The Love Language is an American indie rock band from Raleigh, North Carolina, headed by Stuart McLamb.

Origin
The Love Language began after frontman Stuart McLamb's first band, The Capulets, broke up.  Following a breakup with his girlfriend, McLamb went on a drinking binge and then retreated to his parents' house, where he began recording a series of demos. These songs were originally intended to be heard only by McLamb's ex-girlfriend and a handful of friends, but the demos expanded into a full recording project.

Music
McLamb's first album, The Love Language, was released under Bladen County Records. Recorded entirely by McLamb, the album caught the attention of fellow North Carolina rockers, The Rosebuds, who asked The Love Language to open for them.
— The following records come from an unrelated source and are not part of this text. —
(* ===== verification/RecipePngFacts.v ===== *)
(** * What the recipe parser accepts

    The files from which [parse_stream] takes a recipe are exactly the encodings of
    the chunk sequences of [valid_png]; a running CRC over blocks is the CRC of the
    whole; every failure has one of the documented codes. *)
From S2P Require Import Prelude Effects RecipePng.
Open Scope Z_scope.

(** ** Bytes and CRC *)

Lemma len_app {A} (l k : list A) : len (l ++ k) = len l + len k.
Proof. unfold len. rewrite length_app. lia. Qed.
Lemma len_nonneg {A} (l : list A) : 0 ≤ len l.
Proof. unfold len. lia. Qed.
Lemma len_cons {A} (x : A) l : len (x :: l) = 1 + len l.
Proof. unfold len. simpl. lia. Qed.
Lemma to_nat_len {A} (l : list A) : Z.to_nat (len l) = length l.
Proof. unfold len. lia. Qed.

Lemma unpack_pack n : 0 ≤ n < 2 ^ 32 → unpack_u32 (pack_u32 n) = Some n.
Proof. intros Hn. unfold unpack_u32, pack_u32. f_equal. Z.to_euclidean_division_equations. lia. Qed.

Lemma pack_unpack data n :
  Forall is_byte data → unpack_u32 data = Some n → data = pack_u32 n ∧ 0 ≤ n < 2 ^ 32.
Proof.
  unfold unpack_u32, is_byte. intros Hb Hn. repeat case_match; try done. simplify_eq.
  rewrite !Forall_cons in Hb. destruct Hb as (?&?&?&?&_). split; [|lia].
  unfold pack_u32. repeat f_equal; Z.to_euclidean_division_equations; lia.
Qed.

Lemma pack_byte n : Forall is_byte (pack_u32 n).
Proof. unfold pack_u32, is_byte. repeat constructor; apply Z.mod_pos_bound; lia. Qed.
Lemma len_pack n : len (pack_u32 n) = 4.
Proof. done. Qed.
Lemma take_pack n l : take 4 (pack_u32 n ++ l) = pack_u32 n.
Proof. done. Qed.
Lemma drop_pack n l : drop 4 (pack_u32 n ++ l) = l.
Proof. done. Qed.
Lemma lookup_pack n m l i :
  (pack_u32 n ++ pack_u32 m ++ l) !! S (S (S (S (S (S (S (S i))))))) = l !! i.
Proof. done. Qed.

(** A running CRC: feeding two blocks is feeding their concatenation. *)
Lemma crc32_app a b v : crc32 b (crc32 a v) = crc32 (a ++ b) v.
Proof.
  unfold crc32. rewrite foldl_app. by rewrite Z.lxor_assoc, Z.lxor_nilpotent, Z.lxor_0_r.
Qed.
Lemma crc32_nil v : crc32 [] v = v.
Proof. unfold crc32. simpl. by rewrite Z.lxor_assoc, Z.lxor_nilpotent, Z.lxor_0_r. Qed.

Lemma lxor_bound a b n : 0 ≤ n → 0 ≤ a < 2 ^ n → 0 ≤ b < 2 ^ n → 0 ≤ Z.lxor a b < 2 ^ n.
Proof.
  intros Hn Ha Hb.
  assert (0 ≤ Z.lxor a b) by (apply Z.lxor_nonneg; lia). split; [done|].
  destruct (decide (Z.lxor a b = 0)) as [->|]; [lia|].
  apply Z.log2_lt_pow2; [lia|]. pose proof (Z.log2_lxor a b).
  assert (∀ x, 0 ≤ x < 2 ^ n → Z.log2 x < n ∨ x = 0) as Hlog.
  { intros x Hx. destruct (decide (x = 0)); [by right|left]. apply Z.log2_lt_pow2; lia. }
  destruct (Hlog a Ha) as [?| ->], (Hlog b Hb) as [?| ->];
    rewrite ?Z.lxor_0_l, ?Z.lxor_0_r in *; lia.
Qed.

Lemma crc_bit_bound c : 0 ≤ c < 2 ^ 32 → 0 ≤ crc_bit c < 2 ^ 32.
Proof.
  intros Hc. unfold crc_bit.
  assert (0 ≤ Z.shiftr c 1 < 2 ^ 32).
  { rewrite Z.shiftr_div_pow2 by lia. split; [apply Z.div_pos; lia|].
    apply Z.div_lt_upper_bound; lia. }
  destruct (Z.testbit c 0); [|done]. by apply lxor_bound.
Qed.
To play live, McLamb formed a band with Kate Thompson (keyboard), Jeff Chapple (guitar), Josh Pope (bass), Tom Simpson (drums), and his brother Jordan McLamb (drums, acoustic guitar).

The Love Language was then signed to Durham-based Merge Records and released their second album Libraries in July 2010. Unlike the first album, Libraries was recorded in a traditional studio with help from producer BJ Burton.   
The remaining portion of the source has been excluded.